When I lived in New York City from 2003-2010, I had access to some of the most sophisticated and lively film programming in the world: series at the Museum of Modern Art, the Museum of the Moving Image, Film Forum, and Film at Lincoln Center/NYFF, to name just a few. Assembling a film program is very much like writing a paper or putting together a syllabus, except your audience is, really, anyone who had the wherewithal to get dressed and get out of the house to see a movie. The opportunity to put together a program in a way to bring attention to forgotten texts, bring the rigor of the classroom to an evening or weekend crowd — indeed, to provoke questions in your audience and to generate meaningful conversation, both during and after the event — is a gift; getting to do so within a curious and engaged academic community offers its own set of challenges and rewards.
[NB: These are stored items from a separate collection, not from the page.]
(** A session leaves its seat. *)
Lemma seats_leave P W W' tried proved rid p0 p r :
  seats P W tried proved → P !! rid = Some p0 → p_key p = p_key p0 → p_seat p r = None →
  p_seat p (Role_other r) = p_seat p0 (Role_other r) →
  (∀ d ipd, p_seat p (Role_other r) = Some (d, ipd) → W' !! d = Some (ipd, CLASS_ALONE)) →
  (∀ d, (∀ ipd, p_seat p (Role_other r) ≠ Some (d, ipd)) → W' !! d = W !! d) →
  seats (<[rid := p]> P) W' tried proved.
Proof.
  intros [H1 H2 H3 H4 H5] Hp0 Hkey Hr Ho Wd Wo.
  assert (∀ k p' r' d ipd, <[rid := p]> P !! k = Some p' → p_seat p' r' = Some (d, ipd) →
    (k = rid ∧ p' = p ∧ r' = Role_other r ∧ p_seat p0 (Role_other r) = Some (d, ipd)) ∨ (k ≠ rid ∧ P !! k = Some p')) as Hcase.
  { intros k p' r' d ipd [[<- <-]|[? Hk]]%lookup_insert_Some Hs; [|by right].
    destruct (role_cases r r') as [->| ->]; [congruence|]. left. by rewrite <- Ho. }
  split.
  - intros k p' r' d ipd Hk Hs. destruct (Hcase _ _ _ _ _ Hk Hs) as [(-> & -> & -> & Hs0)|[Hkr Hk']].
    + rewrite other_other, Hr. by apply Wd.
    + rewrite Wo; [by eapply H1|]. intros ip'. rewrite Ho. intros Hs0.
      by destruct (H2 _ _ _ _ _ _ _ _ _ Hk' Hp0 Hs Hs0).
  - intros k k' p1 p2 r1 r2 d ip1 ip2 Hk Hk' Hs1 Hs2.
    destruct (Hcase _ _ _ _ _ Hk Hs1) as [(-> & -> & -> & Hs0)|[Hkr HP1]],
      (Hcase _ _ _ _ _ Hk' Hs2) as [(-> & -> & -> & Hs0')|[Hkr' HP2]]; [done|..].
    + exact (H2 _ _ _ _ _ _ _ _ _ Hp0 HP2 Hs0 Hs2).
    + exact (H2 _ _ _ _ _ _ _ _ _ HP1 Hp0 Hs1 Hs0').
    + exact (H2 _ _ _ _ _ _ _ _ _ HP1 HP2 Hs1 Hs2).
  - intros k p' r' d ipd Hk Hs. destruct (Hcase _ _ _ _ _ Hk Hs) as [(_ & _ & _ & Hs0)|[_ HP]]; eauto.
  - intros k p' r' d ipd Hk Hs. destruct (Hcase _ _ _ _ _ Hk Hs) as [(-> & -> & -> & Hs0)|[_ HP]]; [rewrite Hkey|]; eauto.
  - intros d Hd. specialize (H5 _ Hd). destruct (p_seat p (Role_other r)) as [[d' ipd]|] eqn:E.
    + destruct (decide (d = d')) as [->|?]; [by rewrite (Wd _ _ eq_refl)|]. rewrite Wo; [done|intros ? [=]; done].
    + by rewrite Wo.
Qed.

(** ** The invariant of the tables *)

Record inv (tried : gset nat) (proved : gset Signed) (s : Shared) : Prop := {
  inv_conns : conns_ok s;
  inv_relays : relays_with [] s;
  inv_seats : seats_ok tried proved s;
  inv_idle : idle_ok s;
  inv_gen : 0 ≤ next_gen s;
  inv_ids : Z.of_nat (size (ids s)) ≤ Z.max 0 (max_ids cfg);
}.

Lemma size_peers s : size (peers <$> ids s) = size (ids s).
Proof. apply map_size_fmap. Qed.

Lemma quiet_conns s s' : quiet s s' → conns_ok s → conns_ok s'.
Proof.
  intros (H1 & H2 & H3 & H4 & _). apply conns_ok_same; [done| |done|done].
  intros d. assert (who <$> metas s' !! d = who <$> metas s !! d) as E by (rewrite <- !lookup_fmap; by rewrite H4).
  destruct (metas s' !! d), (metas s !! d); unfold who in E; cbn in E |- *; congruence.
Qed.

Lemma move_inv tried proved s s' : relays_move s s' → inv tried proved s → inv tried proved s'.
Proof.
  intros [Hq Hr] [H1 H2 H3 H4 H5 H6]. split; [by eapply quiet_conns|auto|..]; destruct Hq as (?&?&?&Hw&Hp&Hn&Hpa&Hg&?).
  - unfold seats_ok. by rewrite Hw, Hp.
  - unfold idle_ok in *. rewrite Hp, Hg. eapply idle_ext; [|exact H4]. intros []; [exact Hpa|exact Hn].
  - by rewrite Hg.
  - rewrite <- size_peers, Hp, size_peers. done.
Qed.

Lemma queue_set_queue b p f s : queue b (set_queue p f s) = if bool_decide (b = p) then f (queue p s) else queue b s.
Proof. by destruct b, p. Qed.

Lemma set_queue_conns p f s : conns_ok s → conns_ok (set_queue p f s).
Proof. destruct p; by apply conns_ok_same. Qed.
Lemma set_queue_relays p f s : relays_with [] s → relays_with [] (set_queue p f s).
Proof. destruct p; by apply relays_same. Qed.
Lemma set_queue_ids p f s : ids (set_queue p f s) = ids s.
Proof. by destruct p. Qed.
Lemma set_queue_metas p f s : metas (set_queue p f s) = metas s.
Proof. by destruct p. Qed.
Lemma set_queue_gen p f s : next_gen (set_queue p f s) = next_gen s.
Proof. by destruct p. Qed.

(** Dropping records that count for nothing. *)
Lemma inv_clean tried proved p q' s :
  inv tried proved s → (∀ r, r ∈ q' → r ∈ queue p s) →
  (∀ r, r ∈ queue p s → is_live (ids s) r = true → r ∈ q') → inv tried proved (set_queue p (λ _, q') s).
Proof.
  intros [H1 H2 H3 H4 H5 H6] Hsub Hkeep.
  split; [by apply set_queue_conns|by apply set_queue_relays|unfold seats_ok, idle_ok; rewrite ?set_queue_ids, ?set_queue_metas, ?set_queue_gen..]; try done.
  eapply idle_shrink; [exact H4|..].
  - intros b r. rewrite queue_set_queue. case_bool_decide; [subst; auto|done].
  - intros b r x Hr Hx Hg. rewrite queue_set_queue. case_bool_decide; [|done]. subst. apply Hkeep; [done|].
    apply is_live_spec. by exists x.
Qed.

Lemma remove_peers rid s : peers <$> ids (remove rid s) = delete rid (peers <$> ids s).
Proof. unfold remove. cbn. rewrite fmap_delete. by destruct (end_relay_quiet rid s) as (?&?&?&?&->&?). Qed.

Lemma remove_relays rid s : relays_with [] s → relays_with [] (remove rid s).
Proof.
  intros H%(end_relay_relays _ rid). refine (relays_same _ (end_relay rid s) _ _ _ _ _ H); [|done..].
  change (holds (remove rid s)) with (omap e_relay (delete rid (ids (end_relay rid s)))). rewrite omap_delete.
  fold (holds (end_relay rid s)). rewrite holds_end_relay. by rewrite delete_delete_eq.
Qed.

(** Dropping an id keeps everything about the others. *)
Lemma inv_remove tried proved rid s : inv tried proved s → inv tried proved (remove rid s).
Proof.
  intros [H1 H2 H3 H4 H5 H6]. destruct (end_relay_quiet rid s) as (A1&A2&A3&A4&A5&A6&A7&A8&A9) eqn:Hq. clear Hq.
  split.
  - assert (conns_ok (end_relay rid s)) as Hc by (eapply quiet_conns; [apply end_relay_quiet|done]). revert Hc.
    by apply conns_ok_same.
  - by apply remove_relays.
  - unfold seats_ok. rewrite remove_peers. unfold remove. cbn. rewrite A4. by apply seats_delete.
  - unfold idle_ok. rewrite remove_peers. apply (idle_delete _ _ _ rid) in H4. unfold remove. cbn. rewrite A8.
    eapply idle_ext; [|exact H4]. intros []; [exact A7|exact A6].
  - unfold remove. cbn. by rewrite A8.
  - etrans; [|exact H6]. rewrite <- (size_peers (remove rid s)), remove_peers, <- (size_peers s).
    apply Nat2Z.inj_le. rewrite <- !size_dom, dom_delete_L. apply subseteq_size. set_solver.
Qed.

Lemma pop_live_spec m q x q' :
  pop_live m q = (x, q') →
  match x with
  | Some r => ∃ dead, q = dead ++ r :: q' ∧ (∀ d, d ∈ dead → is_live m d = false) ∧ is_live m r = true
  | None => q' = [] ∧ ∀ d, d ∈ q → is_live m d = false
  end.
Proof.
  revert x. induction q as [|r q IH]; intros x; cbn; [intros [= <- <-]; split; [done|set_solver]|].
  destruct (is_live m r) eqn:E; [intros [= <- <-]; exists []; split_and!; [done|set_solver|done]|].
  intros H%IH. destruct x as [y|].
  - destruct H as (dead & -> & Hd & Hy). exists (r :: dead). split_and!; [done| |done].
    intros d [->|?]%elem_of_cons; auto.
  - destruct H as [-> H]. split; [done|]. intros d [->|?]%elem_of_cons; auto.
Qed.

Lemma remove_queue rid b s : queue b (remove rid s) = queue b s.
Proof. unfold remove. destruct (end_relay_quiet rid s) as (?&?&?&?&?&H1&H2&?). destruct b; cbn; by rewrite ?H1, ?H2. Qed.

Lemma remove_dead rid s r : is_live (ids (remove rid s)) r = true → is_live (ids s) r = true ∧ i_rid r ≠ rid.
Proof.
  rewrite !is_live_spec. intros (p & Hp & Hg). rewrite remove_peers in Hp. apply lookup_delete_Some in Hp as [? Hp].
  split; [by exists p|congruence].
Qed.

Lemma set_queue_remove p f rid s : set_queue p f (remove rid s) = remove rid (set_queue p f s).
Proof.
  unfold remove, end_relay. rewrite set_queue_ids. destruct (ids s !! rid) as [e|]; [destruct (e_relay e)|]; by destruct p.
Qed.

(** The first record that counts is popped and its id dropped. *)
Lemma inv_pop tried proved p dead r q' s :
  inv tried proved s → queue p s = dead ++ r :: q' → (∀ d, d ∈ dead → is_live (ids s) d = false) →
  inv tried proved (remove (i_rid r) (set_queue p (λ _, q') s)).
Proof.
  intros Hi Hq Hd. rewrite <- set_queue_remove. apply inv_clean; [by apply inv_remove|..]; intros x; rewrite remove_queue, Hq.
  - set_solver.
  - intros Hx [Hl Hne]%remove_dead. apply elem_of_app in Hx as [Hx|[->|Hx]%elem_of_cons]; [|done|done].
    rewrite Hd in Hl; done.
Qed.

Lemma evict_from_spec tried proved p s ok s' :
  inv tried proved s → evict_from p s = (ok, s') →
  inv tried proved s' ∧
  if ok then ∃ rid e, ids s !! rid = Some e ∧ e_idle_gen e ≠ 0 ∧ peers <$> ids s' = delete rid (peers <$> ids s) ∧
    who <$> metas s' = who <$> metas s ∧ next_gen s' = next_gen s
  else s' = set_queue p (λ _, []) s ∧ ∀ d, d ∈ queue p s → is_live (ids s) d = false.
Proof.
  intros Hi. unfold evict_from. destruct (pop_live _ _) as [x q'] eqn:E. apply pop_live_spec in E.
  destruct x as [r|]; intros [= <- <-].
  - destruct E as (dead & Hq & Hd & Hr). split; [by eapply inv_pop|]. apply is_live_spec in Hr as (pp & Hp & Hg).
    rewrite lookup_fmap in Hp. destruct (ids s !! i_rid r) as [e|] eqn:Ee; [|done]. cbn in Hp. simplify_eq.
    exists (i_rid r), e. rewrite remove_peers, set_queue_ids. unfold remove. cbn.
    destruct (end_relay_quiet (i_rid r) (set_queue p (λ _, q') s)) as (_&_&_&->&_&_&_&->&_).
    rewrite set_queue_metas, set_queue_gen. split_and!; try done.
    cbn in Hg. assert (r ∈ queue p s) as Hin by (rewrite Hq; set_solver). apply (id_rec _ _ _ (inv_idle _ _ _ Hi)) in Hin. lia.
  - destruct E as [-> Hd]. split; [|done]. apply inv_clean; [done|set_solver|]. intros r Hr. by rewrite Hd.
Qed.

(** Some peer of the id is online. *)
Definition online (e : IdEntry) : Prop := is_some (e_box e) || is_some (e_device e) = true.

Lemma idle_entry tried proved s rid e : inv tried proved s → ids s !! rid = Some e → e_idle_gen e = 0 ↔ online e.
Proof.
  intros Hi He. pose proof (id_online _ _ _ (inv_idle _ _ _ Hi) rid (peers e)) as H.
  rewrite lookup_fmap, He in H. specialize (H eq_refl). cbn in H. unfold online.
  by destruct (e_box e), (e_device e).
Qed.

Lemma evict_one_spec tried proved s ok s' :
  inv tried proved s → evict_one s = (ok, s') →
  inv tried proved s' ∧ who <$> metas s' = who <$> metas s ∧
  if ok then ∃ rid e, ids s !! rid = Some e ∧ ¬ online e ∧ peers <$> ids s' = delete rid (peers <$> ids s)
  else ids s' = ids s ∧ ∀ rid e, ids s !! rid = Some e → online e.
Proof.
  intros Hi. unfold evict_one. destruct (evict_from false s) as [ok1 s1] eqn:E1.
  destruct (evict_from_spec _ _ _ _ _ _ Hi E1) as [Hi1 H1]. destruct ok1.
  { intros [= <- <-]. destruct H1 as (rid & e & He & Hg & Hp & Hw & _). split_and!; [done..|].
    exists rid, e. split_and!; [done| |done]. by rewrite <- (idle_entry _ _ _ _ _ Hi He). }
  destruct H1 as [-> H1]. intros E2. destruct (evict_from_spec _ _ _ _ _ _ Hi1 E2) as [Hi2 H2]. destruct ok.
  - destruct H2 as (rid & e & He & Hg & Hp & Hw & _). rewrite set_queue_ids in He, Hp. rewrite set_queue_metas in Hw.
    split_and!; [done..|]. exists rid, e. split_and!; [done| |done]. by rewrite <- (idle_entry _ _ _ _ _ Hi He).
  - destruct H2 as [-> H2]. rewrite !set_queue_ids, !set_queue_metas in *. split_and!; [done..|].
    intros rid e He. rewrite <- (idle_entry _ _ _ _ _ Hi He). destruct (Z.eq_dec (e_idle_gen e) 0) as [|Hne]; [done|exfalso].
    pose proof (id_queued _ _ _ (inv_idle _ _ _ Hi) rid (peers e)) as Hq. rewrite lookup_fmap, He in Hq.
    destruct (Hq eq_refl Hne) as (r & Hr & <- & Hgen).
    assert (is_live (ids s) r = true) as Hl by (apply is_live_spec; exists (peers e); by rewrite lookup_fmap, He).
    cbn [p_paired peers] in Hr. destruct (e_ever_paired e); [rewrite (H2 r) in Hl|rewrite (H1 r) in Hl]; done.
Qed.

Lemma expire_queue_inv tried proved p ttl now q s :
  inv tried proved (set_queue p (λ _, q) s) → inv tried proved (expire_queue p ttl now q s).
Proof.
  revert s. induction q as [|r q IH]; intros s Hi; cbn [expire_queue]; [done|]. destruct (_ <=? _); [|done].
  apply IH. assert (queue p (set_queue p (λ _, r :: q) s) = r :: q) as Hq by (rewrite queue_set_queue; by rewrite bool_decide_eq_true_2).
  assert (∀ l, set_queue p (λ _, q) (set_queue p (λ _, l) s) = set_queue p (λ _, q) s) as Hss by (intros; by destruct p).
  destruct (is_live (ids s) r) eqn:El.
  - rewrite set_queue_remove, <- (Hss (r :: q)). apply (inv_pop _ _ _ []); [done|done|set_solver].
  - rewrite <- (Hss (r :: q)). apply inv_clean; [done|rewrite Hq; set_solver|]. rewrite Hq, set_queue_ids.
    intros x [->|?]%elem_of_cons; [by rewrite El|done].
Qed.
I was the Director of Programming for the Environmental Film Festival at Yale in 2014 and served as a core programmer for the Yale Film Colloquium, where I spearheaded “Screen to Screen” on postwar film and television and provided program notes for films including Illusions, The Lusty Men, and Caravaggio, and A Face in the Crowd (all posted to I also co-organized the Curating the Moving Image Conference (Spring 2015).

The Archive Panel  
(L-R: Anthology Film Archives’ John Klacsmann, Yale’s Brian Meacham,
MoMA’s Katie Trainor, me)

In Roanoke, I programmed a series of film and speaking events, including co-organized the bell hooks residency at Hollins University (Fall 2017) and a screening and panel discussion of The Revolution Generation (Fall 2018), as well as participating in a talk-back about comedy and mental health at the Grandin Theater.